An ossuary with an Aramaic inscription is not uncommon. But the names inscribed on this particular box give it some amazing possibilities: “James, son of Joseph, brother of Jesus.” Could this box have been the resting place for the remains of James the brother of our Lord? Of the hundreds of ossuaries with Aramaic inscriptions, only two make reference to a brother. This has led scholars to assume the brother in these rare cases must have been someone important.
We’re told that ancient Jerusalem may have had a population of 40,000 people, and that James, Joseph, and Jesus were such common names that there could easily have been 20 Jameses who had a father named Joseph and a brother Jesus. On the other hand, we’re reminded, it’s not likely that more than one of them would have had a brother so notable as to have his name mentioned.

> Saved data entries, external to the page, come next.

(** C4, as the code has it.  For an id of the list, [update_student] sets
    the entries of [kwargs] whose names are attributes of the student and
    passes over the others in silence: the call does what the call without
    them does.  When it reports success, the message is "Student updated
    successfully", [last_updated] is the time of the call, every attribute
    named in [kwargs] holds the value given and every other attribute, but
    [last_updated], holds its old value. *)
Theorem update_student_applies_known_fields io_ok clk m id kwargs i s :
  NoDup (map fst kwargs) ->
  find_student (students m) id = Some i ->
  students m !! i = Some s ->
  update_student io_ok clk m id kwargs
  = update_student io_ok clk m id (known s kwargs)
  /\ forall m' msg,
       update_student io_ok clk m id kwargs = (m', Ok (true, msg)) ->
       msg = Text "Student updated successfully"
       /\ exists s',
            students m' !! i = Some s'
            /\ last_updated s' = VStr (now clk)
            /\ (forall key v,
                  In (key, v) kwargs -> hasattr s key = true ->
                  key <> "last_updated" ->
                  instance_attribute s' key = Some v)
            /\ (forall key,
                  (forall v, In (key, v) kwargs -> hasattr s key = false) ->
                  key <> "last_updated" ->
                  instance_attribute s' key = instance_attribute s key).
Proof.
  intros Hnd Hi Hs. split.
  - unfold update_student. rewrite Hi, Hs.
    by rewrite apply_kwargs_known.
  - intros m' msg. unfold update_student. rewrite Hi, Hs.
    destruct (apply_kwargs s kwargs) as [s1 [e|]] eqn:Happly; [done|].
    pose proof (save_students_students io_ok
      (with_students m
         (<[i := set_last_updated s1 (VStr (now clk))]> (students m)))) as Hsave.
    destruct (save_students io_ok _) as [m1 saved]. simpl in Hsave.
    destruct saved; [|done].
    intros [= <- <-]. split; [done|].
    destruct (apply_kwargs_attributes kwargs s s1 Happly Hnd) as [H1 H2].
    exists (set_last_updated s1 (VStr (now clk))). rewrite Hsave.
    split; [|split; [done|split]].
    + apply list_lookup_insert_eq. by eapply lookup_lt_Some.
    + intros key v Hin Hkey Hne. unfold set_last_updated.
      rewrite instance_attribute_set_field_ne by done. by eapply H1.
    + intros key Hkey Hne. unfold set_last_updated.
      rewrite instance_attribute_set_field_ne by done. by apply H2.
Qed.

Lemma update_student_applies_known_fields_witness :
  let m := Samples.saved [Samples.alice; Samples.bob] in
  let kwargs := [("nickname", VStr "Al"); ("grade", VStr "B")] in
  update_student true Samples.later m (VStr "STU001") kwargs
  = update_student true Samples.later m (VStr "STU001") [("grade", VStr "B")]
  /\ forall m' msg,
       update_student true Samples.later m (VStr "STU001") kwargs
       = (m', Ok (true, msg)) ->
       msg = Text "Student updated successfully"
       /\ exists s',
            students m' !! 0%nat = Some s'
            /\ last_updated s' = VStr "2024-03-02 09:30:00"
            /\ (forall key v,
                  In (key, v) kwargs -> hasattr Samples.alice key = true ->
                  key <> "last_updated" ->
                  instance_attribute s' key = Some v)
            /\ (forall key,
                  (forall v, In (key, v) kwargs ->
                             hasattr Samples.alice key = false) ->
                  key <> "last_updated" ->
                  instance_attribute s' key
                  = instance_attribute Samples.alice key).
Proof.
  intros m kwargs.
  apply (update_student_applies_known_fields true Samples.later m
           (VStr "STU001") kwargs 0%nat Samples.alice).
  - apply (bool_decide_unpack _). vm_compute. exact I.
  - reflexivity.
  - reflexivity.
Defined.

(** C4 fails as stated.  A name that is no attribute of the student is not
    rejected: the call reports success, and nothing but [last_updated]
    has changed.  Both variants do so. *)
Lemma update_student_accepts_unknown_field :
  hasattr Samples.alice "nickname" = false
  /\ update_student true Samples.later
       (Samples.saved [Samples.alice; Samples.bob]) (VStr "STU001")
       [("nickname", VStr "Al")]
     = (Samples.saved
          [set_last_updated Samples.alice (VStr "2024-03-02 09:30:00");
           Samples.bob],
        Ok (true, Text "Student updated successfully"))
  /\ Advanced.update_student Samples.later (Samples.fresh [Samples.aarav])
       (VStr "ST001") [("nickname", VStr "Al")]
     = (Samples.fresh
          [Advanced.set_field Samples.aarav "last_updated"
             (VStr "2024-03-02 09:30:00")],
        (true, Text "Student updated successfully")).
Proof. repeat split; reflexivity. Qed.

End PartialUpdateClaim.


(** ** Reading back a formatted number *)

Lemma of_chars_chars s : of_chars (chars s) = s.
Proof. apply string_of_list_ascii_of_string. Qed.

Lemma chars_of_chars l : chars (of_chars l) = l.
Proof. apply list_ascii_of_string_of_list_ascii. Qed.

Lemma chars_append s t : chars (s +:+ t) = chars s ++ chars t.
Proof. induction s as [|c s IH]; simpl; [done|]. by rewrite <- IH. Qed.

Lemma lstrip_by_none p l :
  Forall (fun c => p c = false) l -> lstrip_by p l = l.
Proof. destruct 1 as [|c l Hc _]; simpl; [done|]. by rewrite Hc. Qed.

Lemma strip_by_none p l :
  Forall (fun c => p c = false) l -> strip_by p l = l.
Proof.
  intros H. unfold strip_by. rewrite (lstrip_by_none p l H).
  rewrite lstrip_by_none; [apply rev_involutive|].
  by apply List.Forall_rev.
Qed.

Lemma digits_tail_string_of_uint u :
  digits_tail (chars (NilEmpty.string_of_uint u)) = (u, []).
Proof. induction u; simpl; [done|..]; by rewrite IHu. Qed.

Lemma digitpart_string_of_uint u :
  u <> Decimal.Nil ->
  digitpart (chars (NilEmpty.string_of_uint u)) = Some (u, []).
Proof.
  destruct u; [done|..]; intros _; simpl;
    by rewrite digits_tail_string_of_uint.
Qed.

Lemma sign_string_of_uint u :
  sign (chars (NilEmpty.string_of_uint u))
  = (false, chars (NilEmpty.string_of_uint u)).
Proof. by destruct u. Qed.

Lemma no_space_string_of_uint u :
  Forall (fun c => is_number_space c = false)
    (chars (NilEmpty.string_of_uint u)).
Proof. induction u; simpl; constructor; done. Qed.

Lemma length_string_of_uint u :
  String.length (NilEmpty.string_of_uint u) = Decimal.nb_digits u.
Proof. induction u; simpl; [done|..]; by f_equal. Qed.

This ossuary will be an archaeological point of interest for years to come, and its authenticity with regard to belonging to James, the Lord’s brother, will remain an unanswered question. We’ll never know for sure.
There’s one point, however, about which we can feel absolutely certain. The man who wrote our New Testament Book of James, and whom we believe to be the son of Joseph and brother of Jesus, would have been far too humble to have planned such a boastful reference to himself, and neither would he have given permission to his surviving friends to have done so.
If James had written his own inscription, it would likely have been something similar to this: “James, a servant of God and of the Lord Jesus Christ . . .” (James 1:1). James would never have pulled rank. Once he became a believer, his relation to Jesus of Nazareth was servant to Lord, and no longer brother to brother. We do not know if the bones of this good man ever rested in this ossuary. But if they did, his survivors heaped honors upon him which he himself would have modestly declined.